(** C30. After a signal nobody is shut down gracefully. When the context [Run]
    passes on is already done as the shutdown begins (which is how [Run] normally
    ends: by SIGINT/SIGTERM or by the caller's context), every [Stop] is handed that
    very context, already done; the budget computed from [shutdownTimeout] never
    takes effect. *)
Theorem shutdown_after_cancel_has_no_grace {S} (cs : list (Component S)) (r : ApplicationRunner (S * list StopCall)) ctx e w :
  services r = imap probe cs → Forall stop_returns cs →
  Err_at ctx (clock w) = Some e →
  ∃ errs w' calls, shutdownOrchestrator r ctx w = (Ret errs, w') ∧
    (comps (heap w')).2 = (comps (heap w)).2 ++ calls ∧ length calls = length cs ∧
    Forall (λ k, sc_ctx k = ctx ∧ Err_at (sc_ctx k) (sc_start k) = Some e) calls.
Proof.
  intros Hs Hr He. unfold shutdownOrchestrator.
  destruct (shutdown_loop_schedule cs r Hs ctx (λ _ _ _, True)) with
    (n := length cs) (remaining := shutdownTimeout r) (w := w)
    as (errs & w' & calls & Hl & Hlog & Hsch & _ & _); [|done|].
  { intros c ctx' w0 Hc _. rewrite Forall_forall in Hr.
    destruct (Hr c Hc ctx' w0) as (e' & w1 & ? & ?). eauto. }
  exists errs, w', calls. rewrite Hs, length_imap. split_and!; try done.
  - rewrite <-(length_map sc_index), (schedule_indices _ _ _ _ _ _ Hsch).
    by rewrite length_rev, length_seq.
  - by eapply schedule_done.
Qed.

(** The API server of the sample application would have needed its 7.5s share. *)
Lemma shutdown_after_cancel_has_no_grace_witness :
  let ctx := mkContext (Some (0%Z, Sentinel Canceled)) None in
  ∃ errs w' calls, shutdownOrchestrator sample_runner ctx sample_world = (Ret errs, w') ∧
    (comps (heap w')).2 = (comps (heap sample_world)).2 ++ calls ∧
    length calls = length sample_services ∧
    Forall (λ k, sc_ctx k = ctx ∧ Err_at (sc_ctx k) (sc_start k) = Some (Sentinel Canceled)) calls.
Proof.
  apply (shutdown_after_cancel_has_no_grace sample_services sample_runner _ _ sample_world).
  - reflexivity.
  - repeat constructor; apply graceful_returns.
  - reflexivity.
Defined.


(** ** The supervisor *)

Definition all_benign (s : Sup) : Prop := Forall (λ v, benign v = true) (svcs s).

(** Where the error of the group can come from: a failed [Start], a missed start
    deadline, or, for a service whose watcher was still waiting, the caller's
    context. *)
Definition origin (dtext : string) (p : option error) (v : svc) (e : error) : Prop :=
  (∃ x, s_start v = Some x ∧ start_error (s_name v) x = Some e) ∨
  (s_watch v = WatchFailed ∧ (e = deadline_error dtext (s_name v) ∨ p = Some e)).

_AIM OF THE EXERCISE:_ Return all of the data above exactly, leaving out no line.

_ANSWER TO THE EXERCISE:_
(** C30. After a signal nobody is shut down gracefully. When the context [Run]
    passes on is already done as the shutdown begins (which is how [Run] normally
    ends: by SIGINT/SIGTERM or by the caller's context), every [Stop] is handed that
    very context, already done; the budget computed from [shutdownTimeout] never
    takes effect. *)
Theorem shutdown_after_cancel_has_no_grace {S} (cs : list (Component S)) (r : ApplicationRunner (S * list StopCall)) ctx e w :
  services r = imap probe cs → Forall stop_returns cs →
  Err_at ctx (clock w) = Some e →
  ∃ errs w' calls, shutdownOrchestrator r ctx w = (Ret errs, w') ∧
    (comps (heap w')).2 = (comps (heap w)).2 ++ calls ∧ length calls = length cs ∧
    Forall (λ k, sc_ctx k = ctx ∧ Err_at (sc_ctx k) (sc_start k) = Some e) calls.
Proof.
  intros Hs Hr He. unfold shutdownOrchestrator.
  destruct (shutdown_loop_schedule cs r Hs ctx (λ _ _ _, True)) with
    (n := length cs) (remaining := shutdownTimeout r) (w := w)
    as (errs & w' & calls & Hl & Hlog & Hsch & _ & _); [|done|].
  { intros c ctx' w0 Hc _. rewrite Forall_forall in Hr.
    destruct (Hr c Hc ctx' w0) as (e' & w1 & ? & ?). eauto. }
  exists errs, w', calls. rewrite Hs, length_imap. split_and!; try done.
  - rewrite <-(length_map sc_index), (schedule_indices _ _ _ _ _ _ Hsch).
    by rewrite length_rev, length_seq.
  - by eapply schedule_done.
Qed.

(** The API server of the sample application would have needed its 7.5s share. *)
Lemma shutdown_after_cancel_has_no_grace_witness :
  let ctx := mkContext (Some (0%Z, Sentinel Canceled)) None in
  ∃ errs w' calls, shutdownOrchestrator sample_runner ctx sample_world = (Ret errs, w') ∧
    (comps (heap w')).2 = (comps (heap sample_world)).2 ++ calls ∧
    length calls = length sample_services ∧
    Forall (λ k, sc_ctx k = ctx ∧ Err_at (sc_ctx k) (sc_start k) = Some (Sentinel Canceled)) calls.
Proof.
  apply (shutdown_after_cancel_has_no_grace sample_services sample_runner _ _ sample_world).
  - reflexivity.
  - repeat constructor; apply graceful_returns.
  - reflexivity.
Defined.


(** ** The supervisor *)

Definition all_benign (s : Sup) : Prop := Forall (λ v, benign v = true) (svcs s).

(** Where the error of the group can come from: a failed [Start], a missed start
    deadline, or, for a service whose watcher was still waiting, the caller's
    context. *)
Definition origin (dtext : string) (p : option error) (v : svc) (e : error) : Prop :=
  (∃ x, s_start v = Some x ∧ start_error (s_name v) x = Some e) ∨
  (s_watch v = WatchFailed ∧ (e = deadline_error dtext (s_name v) ∨ p = Some e)).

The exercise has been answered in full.